A écouter les réactions formulées suite à l’autorisation donnée par la Commission européenne de cultiver la pomme de terre transgénique de BASF, Amflora, on mesure la panique irrationnelle que suscite le sujet des OGM dans le cénacle politique français ! Dans un communiqué de presse, Laurence Rossignol et Germinal Peiro, respectivement en charge de l’environnement et de l’agriculture au Parti Socialiste, souhaitent que « le moratoire français sur le MON 810 soit étendu aux nouveaux OGM dont la commercialisation a été autorisée par la Commission », tandis que le député Vert Noël Mamère estime que l’autorisation relève du « déni de démocratie ».
On peut s’interroger sur le sens de ce remue-ménage passionnel, d’autant plus qu’Amflora n’est pas destinée à être cultivée en France. « Les deux industriels féculiers [français] ne sont pas, pour l’instant, demandeurs de cette variété. Il n’y a donc aucune raison que les producteurs français se lancent dans ce genre de culture », a indiqué à A&E Patrick Trillon, président de l’Union nationale des producteurs de pommes de terre (UNPT). Il souligne toutefois qu’un écart de compétitivité à l’intérieur de l’Europe risque de se poser rapidement. « Les amidonniers qui vont utiliser la variété Amflora vont bénéficier d’un avantage incontestable dans la mesure où Amflora contient 100% d’amylopectines, contre environ 50% dans les autres variétés », poursuit-il.
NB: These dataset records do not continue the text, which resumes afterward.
Lemma str_in_app_r needle a b :
  str_in needle b = true -> str_in needle (a ++ b) = true.
Proof.
  intros H. induction a as [| x a IH]; cbn [str_in append]; [exact H |].
  rewrite IH. now destruct (String.prefix needle (String x (a ++ b))).
Qed.

Lemma str_in_middle needle a b : str_in needle (a ++ needle ++ b) = true.
Proof. apply str_in_app_r, str_in_prefix, prefix_app. Qed.

Lemma str_in_split needle hay :
  str_in needle hay = true -> exists a b, hay = a ++ needle ++ b.
Proof.
  induction hay as [| x hay IH].
  - destruct needle; simpl; [| discriminate].
    intros _. now exists "", "".
  - cbn [str_in]. destruct (String.prefix needle (String x hay)) eqn:Hp.
    + intros _. destruct (prefix_split _ _ Hp) as (rest & Hrest).
      exists "", rest. exact Hrest.
    + intros H. destruct (IH H) as (a & b & ->).
      now exists (String x a), b.
Qed.

Lemma str_in_grow needle hay suffix :
  str_in needle hay = true -> str_in needle (hay ++ suffix) = true.
Proof.
  intros H. destruct (str_in_split _ _ H) as (a & b & ->).
  rewrite !string_app_assoc. apply str_in_middle.
Qed.

Lemma prefix_grow needle hay suffix :
  String.prefix needle hay = true ->
  String.prefix needle (hay ++ suffix) = true.
Proof.
  intros H. destruct (prefix_split _ _ H) as (rest & ->).
  rewrite string_app_assoc. apply prefix_app.
Qed.

Lemma str_in_trans a b c :
  str_in a b = true -> str_in b c = true -> str_in a c = true.
Proof.
  intros Hab Hbc.
  destruct (str_in_split _ _ Hab) as (u & v & ->).
  destruct (str_in_split _ _ Hbc) as (u' & v' & ->).
  rewrite !string_app_assoc, <- (string_app_assoc u' u).
  apply str_in_middle.
Qed.
End substring_facts.

Lemma lookup_or_none (table : dict obsidian_knowledge.Example)
    (topic : string) :
  let found := if dict_mem topic table then dict_get topic table else None in
  (found = None <-> ~ In topic (dict_keys table))
  /\ (forall e, found = Some e -> In (topic, e) table).
Proof.
  simpl. destruct (dict_mem topic table) eqn:Hmem.
  - destruct (dict_mem_get _ _ Hmem) as (e & -> & Hin).
    apply dict_mem_true_iff in Hmem.
    split; [split; [discriminate | contradiction] |].
    now intros e' [= <-].
  - apply dict_mem_false_iff in Hmem.
    split; [tauto | discriminate].
Qed.

Section knowledge_properties.
Variable str_lower : string -> string.
Variable SYSTEM_CONTEXT : string.
Variables DATAVIEW_EXAMPLES TEMPLATER_EXAMPLES GENERAL_OBSIDIAN_TIPS
  : dict obsidian_knowledge.Example.
Variable COMMON_PROBLEMS : dict obsidian_knowledge.Problem.

Local Abbreviation knowledge_context :=
  (obsidian_knowledge.get_all_examples_as_context SYSTEM_CONTEXT
     DATAVIEW_EXAMPLES TEMPLATER_EXAMPLES GENERAL_OBSIDIAN_TIPS
     COMMON_PROBLEMS).
Local Abbreviation search_knowledge_base :=
  (obsidian_knowledge.search_knowledge_base str_lower
     DATAVIEW_EXAMPLES TEMPLATER_EXAMPLES GENERAL_OBSIDIAN_TIPS).
Local Abbreviation labelled_matches :=
  (obsidian_knowledge.labelled_matches str_lower).
Local Abbreviation matches := (obsidian_knowledge.matches str_lower).
Local Abbreviation question := obsidian_knowledge.question.
Local Abbreviation answer := obsidian_knowledge.answer.
Local Abbreviation problem := obsidian_knowledge.problem.
Local Abbreviation solution := obsidian_knowledge.solution.

Lemma add_example_contains (table : dict obsidian_knowledge.Example) :
  forall (context : string),
    (forall needle, str_in needle context = true ->
       str_in needle (fold_left obsidian_knowledge.add_example table context)
       = true)
    /\ (forall k e, In (k, e) table ->
          str_in (question e)
            (fold_left obsidian_knowledge.add_example table context) = true
          /\ str_in (answer e)
               (fold_left obsidian_knowledge.add_example table context)
             = true).
Proof.
  induction table as [| [k0 e0] table IH]; intros context; simpl.
  - split; [auto | intros k e []].
  - destruct (IH (obsidian_knowledge.add_example context (k0, e0)))
      as (Hkeep & Hin).
    assert (Hgrow : forall needle, str_in needle context = true ->
              str_in needle (obsidian_knowledge.add_example context (k0, e0))
              = true).
    { intros needle H. unfold obsidian_knowledge.add_example.
      cbv zeta. now apply str_in_grow, str_in_grow. }
    split; [intros needle H; apply Hkeep, Hgrow, H |].
    intros k e [[= <- <-] | Hrest]; [| now apply (Hin k e)].
    split; apply Hkeep; unfold obsidian_knowledge.add_example;
      cbv zeta; cbn [snd].
    + apply str_in_grow, str_in_app_r, str_in_app_r.
      apply str_in_prefix, prefix_app.
    + apply str_in_app_r, str_in_prefix, prefix_app.
Qed.

Lemma add_problem_contains (table : dict obsidian_knowledge.Problem) :
  forall (context : string),
    (forall needle, str_in needle context = true ->
       str_in needle (fold_left obsidian_knowledge.add_problem table context)
       = true)
    /\ (forall k e, In (k, e) table ->
          str_in (problem e)
            (fold_left obsidian_knowledge.add_problem table context) = true
          /\ str_in (solution e)
               (fold_left obsidian_knowledge.add_problem table context)
             = true).
Proof.
  induction table as [| [k0 e0] table IH]; intros context; simpl.
  - split; [auto | intros k e []].
  - destruct (IH (obsidian_knowledge.add_problem context (k0, e0)))
      as (Hkeep & Hin).
    assert (Hgrow : forall needle, str_in needle context = true ->
              str_in needle (obsidian_knowledge.add_problem context (k0, e0))
              = true).
    { intros needle H. unfold obsidian_knowledge.add_problem.
      cbv zeta. now apply str_in_grow, str_in_grow. }
    split; [intros needle H; apply Hkeep, Hgrow, H |].
    intros k e [[= <- <-] | Hrest]; [| now apply (Hin k e)].
    split; apply Hkeep; unfold obsidian_knowledge.add_problem;
      cbv zeta; cbn [snd].
    + apply str_in_grow, str_in_app_r, str_in_app_r, str_in_app_r.
      apply str_in_prefix, prefix_app.
    + apply str_in_app_r, str_in_app_r, str_in_prefix, prefix_app.
Qed.

Lemma add_example_prefix (table : dict obsidian_knowledge.Example) :
  forall (needle context : string),
    String.prefix needle context = true ->
    String.prefix needle
      (fold_left obsidian_knowledge.add_example table context) = true.
Proof.
  induction table as [| item table IH]; intros needle context H; simpl;
    [exact H |].
  apply IH. unfold obsidian_knowledge.add_example. cbv zeta.
  now apply prefix_grow, prefix_grow.
Qed.

Lemma add_problem_prefix (table : dict obsidian_knowledge.Problem) :
  forall (needle context : string),
    String.prefix needle context = true ->
    String.prefix needle
      (fold_left obsidian_knowledge.add_problem table context) = true.
Proof.
  induction table as [| item table IH]; intros needle context H; simpl;
    [exact H |].
  apply IH. unfold obsidian_knowledge.add_problem. cbv zeta.
  now apply prefix_grow, prefix_grow.
Qed.
(* ===== verification/_CoqProject ===== *)
-Q . S2P
Prelude.v
SafeMath.v
LinkedHashmap.v
Caches.v
Packer.v
Bimap.v
Codec.v
CodecValues.v
CodecMaps.v
Sets.v
Bits.v
IdBits.v
Ids.v
Sampler.v
SampleableSet.v
DrawLoop.v
IndexedList.v
Heap.v
Bloom.v
VdrManager.v
VdrManagerProps.v
VdrManagerTheorems.v
IpTracker.v
IpTrackerProps.v
IpTrackerTheorems.v
IpGossip.v
PeerSet.v
Float64.v
Benchlist.v
Version.v
SignedIp.v
Peer.v
PeerProps.v
MessageQueue.v
PeerWire.v
Messages.v
Network.v
NetworkPeers.v
NetworkDials.v
NetworkRouter.v
NetworkTheorems.v
NetworkSend.v
Sender.v
PeerTracker.v
AppRequests.v
WarpMessage.v
WarpMessageProps.v
WarpSignature.v
WarpSignatureProps.v
WarpVerify.v
WarpConcrete.v
Database.v
WarpBackend.v
WarpBackendProps.v
WarpBackendConcrete.v
P2p.v
AppHandlers.v
WarpService.v
WarpServiceConcrete.v
Uptime.v
Validators.v
ValidatorsProps.v
ValidatorsTheorems.v
CometBFT.v
Executor.v
Concrete.v
WrappedBlocks.v
VM.v
VMProps.v
WarpVM.v
VMConcrete.v
WarpVMConcrete.v
Rpc.v
Lemma newest_spec lh : wf lh → newest lh = last (abs lh).
Proof.
  intros [_ _ Hel _]. unfold newest, abs.
  destruct (entryList lh) as [|e l] using rev_ind; [done|].
  rewrite last_snoc, omap_app. simpl.
  destruct (Hel e) as [kv ->]; [apply elem_of_app; right; by left|].
  by rewrite last_snoc.
Qed.

(** *** Iteration *)

Lemma list_Next_split e pre suf :
  NoDup (pre ++ e :: suf) → list_Next e (pre ++ e :: suf) = head suf.
Proof.
  induction pre as [|x pre IH]; simpl.
  - intros _. by rewrite decide_True.
  - intros [Hni Hnd]%NoDup_cons. rewrite decide_False; [by apply IH|].
    intros ->. apply Hni. apply elem_of_app. right. left.
Qed.

(** The step of an iterator that points at [e]. *)
Lemma Next_at lh it e pre suf k v :
  NoDup (entryList lh) → entryList lh = pre ++ e :: suf → elems lh !! e = Some (k, v) →
  it_exhausted it = false →
  (if it_initialized it then it_next it else head (entryList lh)) = Some e →
  Next lh it = (true, mkIter (Some k) (Some v) (head suf) true
                        (bool_decide (head suf = None))).
Proof.
  intros Hnd Hl He Hex Hst. unfold Next. rewrite Hex, Hst, He, Hl.
  rewrite list_Next_split; [done|]. by rewrite <-Hl.
Qed.

Lemma Next_exhausted lh it : it_exhausted it = true → (Next lh it).1 = false.
Proof. intros H'. unfold Next. by rewrite H'. Qed.
(** ** Size-bounded LRU *)

Module sizedLRU.

Record t (H : Type) := mk {
  elements : H;
  maxSize : Z;
  currentSize : Z;
}.
Arguments mk {H}.
Arguments elements {H}.
Arguments maxSize {H}.
Arguments currentSize {H}.

Section sized.
Context {K V H : Type} `{Countable K} `{!LinkedHashmapOps K V H}.

Definition NewSizedLRU (max : Z) : t H := mk lh_New max 0.

(** The field [size], a function of the constructor's caller. *)
Variable size : K → V → Z.

Definition flush (c : t H) : t H := mk lh_New (maxSize c) 0.

(** The eviction loop of [put], until [currentSize <= limit].  When the map is
    empty nothing is left to evict; [shrink_exits] shows that the loop has
    ended by then. *)
Fixpoint shrink (fuel : nat) (limit : Z) (h : H) (cur : Z) : H * Z :=
  match fuel with
  | O => (h, cur)
  | S fuel' =>
      if bool_decide (limit < cur)%Z then
        match lh_Oldest h with
        | Some (k, v) => shrink fuel' limit (lh_Delete k h).2 (cur - size k v)%Z
        | None => (h, cur)
        end
      else (h, cur)
  end.

Definition put (key : K) (value : V) (c : t H) : t H :=
  let newEntrySize := size key value in
  if bool_decide (maxSize c < newEntrySize)%Z then flush c
  else
    let cur := match lh_Get key (elements c) with
               | Some oldValue => (currentSize c - size key oldValue)%Z
               | None => currentSize c
               end in
    let '(h, cur') := shrink (lh_Len (elements c)) (maxSize c - newEntrySize)%Z
                        (elements c) cur in
    mk (lh_Put key value h) (maxSize c) (cur' + newEntrySize)%Z.

Definition get (key : K) (c : t H) : option V * t H :=
  match lh_Get key (elements c) with
  | None => (None, c)
  | Some value => (Some value, mk (lh_Put key value (elements c)) (maxSize c) (currentSize c))
  end.

Definition evict (key : K) (c : t H) : t H :=
  match lh_Get key (elements c) with
  | Some value => mk (lh_Delete key (elements c)).2 (maxSize c)
                     (currentSize c - size key value)%Z
  | None => c
  end.

Definition len (c : t H) : nat := lh_Len (elements c).

Definition Put := put.
Definition Get := get.
Definition Evict := evict.
Definition Flush := flush.
Definition Len := len.

(** *** Properties *)

Context `{!LinkedHashmap K V H}.

Definition abs (c : t H) : list (K * V) := lh_abs (elements c).
(* ===== verification/Packer.v ===== *)
(** * Packer (src/utils/wrappers)

    [Packer] writes and reads big-endian values, byte strings and strings to
    and from a byte slice, with a sticky error ([Errs]).  A Go slice is a
    window on an array: [spare] is what the array holds beyond the slice's
    length, up to its capacity.  When [append] has to allocate, the runtime
    chooses the new capacity: [grow] is that choice, a parameter.

    Sizes and offsets are Go [int]s (64 bits); slices are far shorter, so
    they are unbounded integers here.  [None] is a panic. *)

From S2P Require Import Prelude.

Inductive packer_err :=
| ErrInsufficientLength | errNegativeOffset | errInvalidInput | errBadBool | errOversized.

#[export] Instance packer_err_eq : EqDecision packer_err.
Proof. solve_decision. Defined.

Record Packer := mkPacker {
  Err : option packer_err;
  MaxSize : Z;
  Bytes : list Z;
  spare : list Z;
  Offset : Z;
}.

Definition MaxStringLen : Z := 65535.
Definition ByteLen : Z := 1.
Definition ShortLen : Z := 2.
Definition IntLen : Z := 4.
Definition LongLen : Z := 8.
Definition StringLen (str : list Z) : Z := ShortLen + Z.of_nat (length str).

Definition Errored (p : Packer) : bool := bool_decide (is_Some (Err p)).

(** [Errs.Add] keeps the first error. *)
Definition Add_err (e : packer_err) (p : Packer) : Packer :=
  match Err p with
  | Some _ => p
  | None => mkPacker (Some e) (MaxSize p) (Bytes p) (spare p) (Offset p)
  end.

Definition lenB (p : Packer) : Z := Z.of_nat (length (Bytes p)).
Definition capB (p : Packer) : Z := Z.of_nat (length (Bytes p) + length (spare p)).
Fixpoint unmarshal (fuel : nat) : typ → val → list nat → PM val :=
  fix go (t : typ) (dest : val) (typeStack : list nat) {struct t} : PM val :=
    match t with
    | TUint w => n ← unmarshal_uint w; mret (VUint w n)
    | TInt w => n ← unmarshal_uint w; mret (VInt w (wrapS (wbits w) n))
    | TBool => b ← unpack UnpackBool; mret (VBool b)
    | TSlice t =>
        numElts ← unpack UnpackInt;
        if bool_decide (MaxInt32 < numElts)%Z then fail ErrMaxSliceLenExceeded
        else if is_byte t then
          bs ← unpack (UnpackFixedBytes numElts); mret (VSlice t (VUint W8 <$> bs))
        else
          l ← unmarshal_slice (go t (zero t) typeStack) (Z.to_nat numElts);
          mret (VSlice t l)
    | TArray n t =>
        if is_byte t then
          bs ← unpack (UnpackFixedBytes (Z.of_nat n)); mret (VArray t (VUint W8 <$> bs))
        else
          l ← unmarshal_array (λ d, go t d typeStack) (elems_of dest);
          mret (VArray t l)
    | TString => s ← unpack UnpackStr; mret (VString s)
    | TInterface i =>
        rt ← UnpackPrefix i;
        if bool_decide (rt ∈ typeStack) then fail errRecursiveInterfaceTypes
        else
          match fuel with
          | O => fail EOutOfFuel
          | S fuel' =>
              v ← unmarshal fuel' (type_of rt) (zero (type_of rt)) (rt :: typeStack);
              mret (VInterface i rt v)
          end
    | TStruct l =>
        match GetSerializedFields (map fst l) with
        | Prelude.Err e => fail e
        | Ok mask =>
            xs ← unmarshal_fields (λ t d, go t d typeStack) l (fields_of dest) mask;
            mret (VStruct xs)
        end
    | TPtr t => v ← go t (zero t) typeStack; mret (VPtr v)
    | TOther _ => fail ErrUnsupportedType
    end.

(** The value [dest] points to, after the call. *)
Definition UnmarshalFrom (dest : option val) : PM val :=
  match dest with
  | None => fail ErrUnmarshalNil
  | Some (VPtr v) => unmarshal (BiMap_Len (registeredTypes lc)) (typeof v) v []
  | Some (VNilPtr _) => fail ErrUnsupportedType
  | Some _ => fail errNeedPointer
  end.

(** ** manager *)

Definition initialSliceCap : nat := 128.

Definition manager_Size (value : option val) : result cerr Z :=
  match value with
  | None => Prelude.Err ErrMarshalNil
  | Some _ => (λ res, ShortLen + res)%Z <$> Size value
  end.

(** [return p.Bytes, m.codec.MarshalInto(value, &p)]: [p.Bytes] is read after the
    call. *)
Definition Marshal (maxSize : Z) (value : option val) : option (result cerr (list Z)) :=
  match value with
  | None => Some (Prelude.Err ErrMarshalNil)
  | Some _ =>
      match PackShort grow 0 (mkPacker None maxSize [] (replicate initialSliceCap 0%Z) 0) with
      | None => None
      | Some p =>
          if Errored p then Some (Prelude.Err ErrCantPackVersion)
          else
            match MarshalInto value p with
            | None => None
            | Some (Ok _, p) => Some (Ok (Bytes p))
            | Some (Prelude.Err e, _) => Some (Prelude.Err e)
            end
      end
  end.

Definition Unmarshal (maxSize : Z) (bytes : list Z) (dest : option val)
    : option (result cerr val) :=
  match dest with
  | None => Some (Prelude.Err ErrUnmarshalNil)
  | Some _ =>
      if bool_decide (maxSize < Z.of_nat (length bytes))%Z
      then Some (Prelude.Err ErrUnmarshalTooBig)
      else
        let '(_, p) := UnpackShort (mkPacker None 0 bytes [] 0) in
        if Errored p then Some (Prelude.Err ErrCantUnpackVersion)
        else
          match UnmarshalFrom dest p with
          | None => None
          | Some (Prelude.Err e, _) => Some (Prelude.Err e)
          | Some (Ok v, p) =>
              if bool_decide (Offset p ≠ Z.of_nat (length bytes))
              then Some (Prelude.Err ErrExtraSpace)
              else Some (Ok v)
          end
  end.

(** ** Specification

    The bytes of a value, the values that can be encoded, and the value that
    decoding gives back. *)

Definition typeID (rt : nat) : Z := default 0%Z (GetKey rt (registeredTypes lc)).

Fixpoint enc (v : val) : list Z :=
  match v with
  | VUint w n => be_encode (wlen w) n
  | VInt w n => be_encode (wlen w) (wrapU (wbits w) n)
  | VBool b => [if b then 1%Z else 0%Z]
  | VString s => be_encode 2 (Z.of_nat (length s)) ++ s
  | VPtr v => enc v
  | VInterface _ rt v => be_encode 4 (typeID rt) ++ enc v
  | VSlice _ l => be_encode 4 (Z.of_nat (length l)) ++ concat (map enc l)
  | VArray _ l => concat (map enc l)
  | VStruct l => concat (map (λ '(f, x), if captureField f then enc x else []) l)
  | VNilPtr _ | VNilInterface _ | VOther _ => []
  end.

(** A captured field that is not exported makes the whole struct fail. *)
Definition fields_ok (fs : list field) : bool :=
  forallb (λ f, implb (captureField f) (f_Exported f)) fs.

Fixpoint encodable (st : list nat) (v : val) : bool :=
  match v with
  | VUint _ _ | VInt _ _ | VBool _ => true
  | VString s => bool_decide (Z.of_nat (length s) ≤ MaxStringLen)%Z
  | VNilPtr _ | VNilInterface _ | VOther _ => false
  | VPtr v => encodable st v
  | VInterface _ rt v =>
      bool_decide (rt ∉ st) && HasValue rt (registeredTypes lc) && encodable (rt :: st) v
  | VSlice t l =>
      bool_decide (Z.of_nat (length l) ≤ MaxInt32)%Z &&
      forallb (λ x, encodable st x && bool_decide (enc x ≠ [])) l
  | VArray t l => forallb (encodable st) l
  | VStruct l =>
      fields_ok (map fst l) &&
      forallb (λ '(f, x), implb (captureField f) (encodable st x)) l
  end.

(** Decoding [v]'s bytes into [dest]: fields that are not serialized stay as they
    are in [dest]. *)
Section refill_loops.
Context (refill_rec : val → val → val).

Fixpoint refill_elems (l ds : list val) : list val :=
  match l, ds with
  | x :: l', d :: ds' => refill_rec x d :: refill_elems l' ds'
  | _, _ => []
  end.

Fixpoint refill_fields (l ds : list (field * val)) : list (field * val) :=
  match l, ds with
  | (_, x) :: l', (f, d) :: ds' =>
      (f, if captureField f then refill_rec x d else d) :: refill_fields l' ds'
  | _, _ => []
  end.
End refill_loops.

Fixpoint refill (v dest : val) : val :=
  match v with
  | VPtr v => VPtr (refill v (zero (typeof v)))
  | VInterface i rt v => VInterface i rt (refill v (zero (type_of rt)))
  | VSlice t l => VSlice t (map (λ x, refill x (zero t)) l)
  | VArray t l => VArray t (refill_elems (λ x d, refill x d) l (elems_of dest))
  | VStruct l => VStruct (refill_fields (λ x d, refill x d) l (fields_of dest))
  | _ => v
  end.

(** Values Go's types allow; the type of an interface's value implements it. *)
Inductive val_ok : val → Prop :=
| ok_uint w n : inU (wbits w) n → val_ok (VUint w n)
| ok_int w n : inS (wbits w) n → val_ok (VInt w n)
| ok_bool b : val_ok (VBool b)
| ok_string s : bytes_ok s → val_ok (VString s)
| ok_nilptr t : val_ok (VNilPtr t)
| ok_ptr v : val_ok v → val_ok (VPtr v)
| ok_niliface i : val_ok (VNilInterface i)
| ok_iface i rt v :
    typeof v = type_of rt → implements rt i = true → val_ok v → val_ok (VInterface i rt v)
| ok_slice t l : Forall (λ x, typeof x = t) l → Forall val_ok l → val_ok (VSlice t l)
| ok_array t l : Forall (λ x, typeof x = t) l → Forall val_ok l → val_ok (VArray t l)
| ok_struct l : Forall (λ e, val_ok e.2) l → val_ok (VStruct l)
| ok_other k : val_ok (VOther k).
« Quatre pays ont indiqué être intéressés par cette pomme de terre génétiquement modifiée destinée à la production d’amidon pour l’industrie. Il s’agit de la Suède, de l’Allemagne, de la République Tchèque et des Pays-Bas. Ce projet ne concerne donc pas la France », a clairement indiqué à A&E Jean-Marc Petat, responsable environnement chez BASF Agro. Ce débat est donc sans aucun intérêt en France. De même, il n’y a aucune raison valable pour que le Haut comité des biotechnologies (HCB) soit saisi pour avis sur un OGM qui ne concerne pas la France ! D’autant plus que les experts français réunis au sein de l’Afssa se sont déjà prononcés au sujet d’Amflora. « Cet OGM a été étudié par les experts français réunis au sein de l’Afssa, puisque lors de l’instruction par les autorités scientifiques européennes (Aesa), chacun des états-membres est nécessairement consulté afin de formuler un avis. Dans ce cadre, la France a rendu un avis favorable pour son utilisation dès 2005 », souligne Philippe Joudrier, expert au sein du comité d’experts spécialisé en biotechnologie de l’Afssa à cette époque. Difficile dans ces conditions de penser que le HCB aboutira à des conclusions différentes…
Rien n’obligeait donc Chantal Jouanno à ajouter de la confusion dans ce dossier. Car refuser les « OGM qui nous sont imposés » et surtout ne pas voir « ce que cet OGM apporte » témoigne d’un manque évident de connaissance du dossier. Il aurait été plus sage pour la secrétaire d’Etat d’indiquer que non seulement l’amidon d’Amflora rend le papier plus brillant, le béton et les adhésifs plus résistants dans le temps, mais que cette nouvelle variété de pomme de terre présente des bénéfices environnementaux significatifs. D’une part, elle permet d’utiliser moins de terres arables pour obtenir la même quantité d’amidon. D’autre part, en éliminant à la source l’amylose indésirable de l’amidon, ces deux composés ne doivent plus être séparés chimiquement, ce qui entraîne des économies en eau et en énergie. Voilà donc une variété transgénique plus respectueuse de l’environnement et parfaitement compatible avec les objectifs du Grenelle de l’environnement ! Hélas, cela a visiblement échappé à Chantal Jouanno, dont les propos maladroits mettent en évidence son manque de professionnalisme, au risque d’irriter un peu plus le monde agricole, déjà passablement déçu par le mandat de Nicolas Sarkozy.